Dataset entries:
----

(** C1: the code fails where the claim holds.  For the description [???]
    the search has three results, and the first snippet in rank order that
    is longer than 200 characters is the second, of 300 characters; the
    call does not return it, under any order of the extractions: the key
    of the description is [Pz8/], the write to the cache throws, and the
    call throws with it.  A description of 200 letters fares the same: the
    name of its file is too long. *)
Theorem selection_lost_to_cache_error sched :
  search_links three_results (js "???")
    = [Some (js "u1"); Some (js "u2"); Some (js "u3")] /\
  snippets_of three_results (js "???")
    = [replicate 50 97%Z; replicate 300 98%Z; replicate 900 99%Z] /\
  fst (getCached (js "???") fresh) = Ok None /\
  fst (fetchCodeFromWeb three_results sched (js "???") fresh)
    = Throw ENOENT /\
  fst (fetchCodeFromWeb three_results sched (replicate 200 97%Z) fresh)
    = Throw ENAMETOOLONG.
Proof.
  split; [vm_compute; reflexivity |].
  split; [vm_compute; reflexivity |].
  split; [reflexivity |].
  split.
  - apply (fetchCodeFromWeb_write_error _ _ _ _ (replicate 300 98%Z));
      vm_compute; reflexivity.
  - apply (fetchCodeFromWeb_write_error _ _ _ _ (replicate 300 98%Z));
      vm_compute; reflexivity.
Qed.





(** C5: when the query has no entry and [fetchCodeFromWeb] returns the
    empty string, the cache directory is as it was, and [getCached] still
    finds nothing. *)
Theorem no_cache_on_miss net sched description w w' :
  fst (getCached description w) = Ok None ->
  fetchCodeFromWeb net sched description w = (Ok [], w') ->
  cache w' = cache w /\ fst (getCached description w') = Ok None.
Proof.
  intros Hget Hret.
  assert (cache w' = cache w) as Hc; [| split;
    [exact Hc | rewrite (getCached_cache _ w w' Hc); exact Hget]].
  rewrite fetchCodeFromWeb_miss in Hret by auto.
  destruct (fetch_from_network_spec net sched description
    (with_console [FetchingFromWeb] w)) as (w1 & Hc & _ & Hnet).
  rewrite Hnet in Hret.
  destruct (selected net description) as [v |] eqn:Hsel.
  - apply selected_valid in Hsel as [Hv _]. apply valid_snippet_truthy in Hv.
    destruct (setCached description v w1) as [[[] | e] w2]; [| discriminate].
    injection Hret as -> _. discriminate.
  - injection Hret as <-. exact Hc.
Qed.

Lemma no_cache_on_miss_witness :
  cache (snd (fetchCodeFromWeb empty_pages [] (js "a") fresh)) = ∅ /\
  fst (getCached (js "a")
         (snd (fetchCodeFromWeb empty_pages [] (js "a") fresh))) = Ok None.
Proof.
  apply (no_cache_on_miss empty_pages [] (js "a") fresh).
  - reflexivity.
  - reflexivity.
Defined.

(** C7, as stated, fails: the lookup of the query finds a text, the empty
    one, and [fetchCodeFromWeb] searches the web and returns another. *)
Lemma fetchCodeFromWeb_empty_hit_searches :
  fst (getCached (js "a") empty_entry) = Ok (Some []) /\
  fst (fetchCodeFromWeb three_results [] (js "a") empty_entry)
    = Ok (replicate 300 98%Z) /\
  requests (snd (fetchCodeFromWeb three_results [] (js "a") empty_entry))
    = [SearchRequest (js "a full project code");
       PageRequest (js "u1"); PageRequest (js "u2"); PageRequest (js "u3")].
Proof. vm_compute. repeat split. Qed.

(** C7, amended: when the lookup of the query finds a text that is not
    empty, [fetchCodeFromWeb] returns that text as it is, and sends no
    request and writes nothing. *)
Theorem cache_hit_no_network net sched description w text :
  fst (getCached description w) = Ok (Some text) -> truthy text = true ->
  fst (fetchCodeFromWeb net sched description w) = Ok text /\
  requests (snd (fetchCodeFromWeb net sched description w)) = requests w /\
  cache (snd (fetchCodeFromWeb net sched description w)) = cache w.
Proof.
  intros Hget Hne. rewrite (fetchCodeFromWeb_hit _ _ _ _ text) by assumption.
  repeat split.
Qed.

Lemma cache_hit_no_network_witness :
  fst (fetchCodeFromWeb three_results [] (js "a") text_entry)
    = Ok (js "cached") /\
  requests (snd (fetchCodeFromWeb three_results [] (js "a") text_entry))
    = requests text_entry /\
  cache (snd (fetchCodeFromWeb three_results [] (js "a") text_entry))
    = cache text_entry.
Proof.
  apply cache_hit_no_network.
  - reflexivity.
  - reflexivity.
Defined.

(** C10: when the entry of the query is an empty file, [fetchCodeFromWeb]
    goes on as on a miss: it runs the search, the fan-out and the selection,
    and returns their outcome. *)
Theorem empty_entry_is_a_miss net sched description w :
  resolve (Dir (cache w)) (cacheFile description) = Ok (File []) ->
  fst (getCached description w) = Ok (Some []) /\
  fetchCodeFromWeb net sched description w =
    fetch_from_network net sched description
      (with_console [FetchingFromWeb] w) /\
  fst (fetchCodeFromWeb net sched description w)
    = Ok (default [] (selected net description)) /\
  (well_formed (description ++ search_suffix) = true ->
   exists rest,
     requests (snd (fetchCodeFromWeb net sched description w)) =
     requests w ++ SearchRequest (description ++ search_suffix) :: rest).
Proof.
  intros Hfile.
  assert (fst (getCached description w) = Ok (Some [])) as Hget.
  { rewrite getCached_resolve, Hfile. reflexivity. }
  split; [exact Hget |].
  rewrite fetchCodeFromWeb_miss by auto. split; [reflexivity |].
  destruct (fetch_from_network_spec net sched description
    (with_console [FetchingFromWeb] w)) as (w1 & Hc & (rs & Hrs & Hsent) & ->).
  cbn [with_console cache requests] in Hc, Hrs.
  assert (forall v, exists es, setCached description v w1
          = (Ok tt, World es (console w1) (requests w1))) as Hset.
  { intros v. rewrite setCached_write, Hc.
    destruct (write_node_existing _ _ _ (utf8_encode v) Hfile) as [n' Hw].
    rewrite Hw. destruct (write_node_dir _ _ _ _ Hw) as [es ->]. eauto. }
  destruct (selected net description) as [v |].
  - destruct (Hset v) as [es ->]. cbn. split; [reflexivity |].
    intros Hwf. destruct (Hsent Hwf) as [rest ->]. eauto.
  - cbn. split; [reflexivity |].
    intros Hwf. destruct (Hsent Hwf) as [rest ->]. eauto.
Qed.

Lemma empty_entry_is_a_miss_witness :
  resolve (Dir (cache empty_entry)) (cacheFile (js "a")) = Ok (File []) /\
  fst (fetchCodeFromWeb three_results [1; 0] (js "a") empty_entry)
    = Ok (replicate 300 98%Z).
Proof.
  split; [reflexivity |].
  refine (eq_trans (proj1 (proj2 (proj2
    (empty_entry_is_a_miss three_results [1; 0] (js "a") empty_entry _))))
    _).
  - reflexivity.
  - vm_compute. reflexivity.
Defined.

(** ** The bounds of the returned text *)

Lemma bounded_cache_fresh : bounded_cache fresh.
Proof.
  intros [| s p] data H; cbn in H; [discriminate |].
  destruct (name_too_long s); [discriminate |].
  rewrite lookup_empty in H. discriminate.
Qed.

Lemma bounded_cache_same w w' :
  cache w' = cache w -> bounded_cache w -> bounded_cache w'.
Proof. unfold bounded_cache. intros ->. auto. Qed.

Lemma setCached_bounded query data w :
  bounded_text data -> bounded_cache w ->
  bounded_cache (snd (setCached query data w)).
Proof.
  intros Hdata Hw. destruct (setCached query data w) as [[[] | e] w'] eqn:H.
  - apply setCached_ok in H as [H _]. intros p bytes Hp. cbn in Hp.
    destruct (resolve_write_node_file _ _ _ _ _ _ H Hp) as [-> | Hold].
    + rewrite utf8_decode_encode. unfold bounded_text.
      rewrite length_to_well_formed. exact Hdata.
    + eapply Hw. exact Hold.
  - apply setCached_throw in H as ->. exact Hw.
Qed.
(** X12. Where a field is guarded by a truthiness test and forwarded, a
    truthy argument is sent under its key as it is, whatever the other
    arguments are. *)
Theorem truthy_is_forwarded v :
  truthy v = true ->
  (forall c g l o sb sd,
     carries param "starts_with" v (get_users send v c g l o sb sd))
  /\ (forall sw g l o sb sd,
        carries param "contains" v (get_users send sw v g l o sb sd))
  /\ (forall sw c l o sb sd,
        carries param "group_id" v (get_users send sw c v l o sb sd))
  /\ (forall sw c g o sb sd,
        carries param "limit" v (get_users send sw c g v o sb sd))
  /\ (forall sw c g l sb sd,
        carries param "offset" v (get_users send sw c g l v sb sd))
  /\ (forall sw c g l o sd,
        carries param "sort_by" v (get_users send sw c g l o v sd))
  /\ (forall sw c g l o sb,
        carries param "sort_direction" v (get_users send sw c g l o sb v))
  /\ (forall si cv r,
        carries field "path" v (update_config send si v cv r))
  /\ (forall si pa r,
        carries field "configuration" v (update_config send si pa v r))
  /\ (forall id en g r,
        carries field "name" v (update_application send id v en g r))
  /\ (forall id na en r,
        carries field "groups" v (update_application send id na en v r))
  /\ (forall id na en g,
        carries field "rights" v (update_application send id na en g v)).
Proof.
  intros Hv. unfold carries.
  repeat split; intros;
    unfold get_users, update_config, update_application;
    rewrite requests_one_call, Hv; by_truthiness.
Qed.

(** X13. [update_visualization] always sends a [visualization] field, the
    argument itself or an empty dict for [None]; [forceLock] and [doLayout]
    are sent only as [True], for a truthy flag of any value, and are absent
    otherwise. *)
Theorem update_visualization_body sk id vi fl dl st :
  map data (requests (update_visualization send sk id vi fl dl) st) =
  [Some ([("visualization",
           match vi with PNone => PDict [] | _ => vi end)]
         ++ (if truthy fl then [("forceLock", PBool true)] else [])
         ++ (if truthy dl then [("doLayout", PBool true)] else []))%list].
Proof.
  unfold update_visualization. rewrite requests_one_call.
  unfold set_if. now destruct (truthy fl), (truthy dl).
Qed.

(** X14. [get_sources_status] never sends a literal [True]: whatever the
    two arguments are, neither query parameter is the boolean [True]. *)
Theorem get_sources_status_never_true ws wc st :
  map (param "with_styles") (requests (get_sources_status send ws wc) st)
    <> [Some (PBool true)]
  /\ map (param "with_captions") (requests (get_sources_status send ws wc) st)
       <> [Some (PBool true)].
Proof.
  unfold get_sources_status. rewrite requests_one_call.
  assert (F : forall x, (if truthy x then PInt 1 else x) <> PBool true).
  { intros x. destruct (truthy x) eqn:E; [discriminate|].
    intros ->. discriminate. }
  split; intros [= H]; exact (F _ H).
Qed.

(** X15. The unguarded fields are sent as given, falsy values included,
    and the guarded insertions never disturb them: [sourceIndex] and
    [reset] of [update_config], [id] and [enabled] of [update_application],
    [sourceIndex] of [get_config] and the four fields of
    [create_application]. *)
Theorem unguarded_is_forwarded :
  (forall si pa cv r,
     carries field "sourceIndex" si (update_config send si pa cv r))
  /\ (forall si pa cv r,
        carries field "reset" r (update_config send si pa cv r))
  /\ (forall id na en g r,
        carries field "id" id (update_application send id na en g r))
  /\ (forall id na en g r,
        carries field "enabled" en (update_application send id na en g r))
  /\ (forall si, carries param "sourceIndex" si (get_config send si))
  /\ (forall na g r en st,
        map data (requests (create_application send na g r en) st) =
        [Some [("name", na); ("groups", g); ("rights", r);
               ("enabled", en)]]).
Proof.
  unfold carries.
  repeat split; intros;
    unfold update_config, update_application, get_config, create_application;
    rewrite requests_one_call; by_truthiness.
Qed.

(** *** Paths *)

Lemma to_int_not_nil z :
  Z.to_int z <> Decimal.Pos Decimal.Nil
  /\ Z.to_int z <> Decimal.Neg Decimal.Nil.
Proof.
  pose proof (DecimalZ.to_of (Z.to_int z)) as H.
  rewrite DecimalZ.of_to in H.
  split; intros E; rewrite E in H; discriminate.
Qed.

Lemma str_int_inj a b : str_int a = str_int b -> a = b.
Proof.
  unfold str_int. intros H. apply DecimalZ.to_int_inj.
  apply (f_equal NilZero.int_of_string) in H.
  rewrite !NilZero.isi in H by apply to_int_not_nil.
  now injection H.
Qed.

Lemma append_inv_head (q s t : string) : q ++ s = q ++ t -> s = t.
Proof.
  induction q as [|c q IH]; simpl; intros H; [assumption|].
  injection H as H. auto.
Qed.

Lemma path_one_part vb (w : Root) (s : string) ps ds :
  path (request_of vb w [s] ps ds) = s.
Proof. reflexivity. Qed.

----

- PROBLEM STATEMENT
Search the entries for the string "sends" and copy each line where it occurs.

- SOLUTION TO THIS TASK
    empty, [fetchCodeFromWeb] returns that text as it is, and sends no
(** X13. [update_visualization] always sends a [visualization] field, the
(** X14. [get_sources_status] never sends a literal [True]: whatever the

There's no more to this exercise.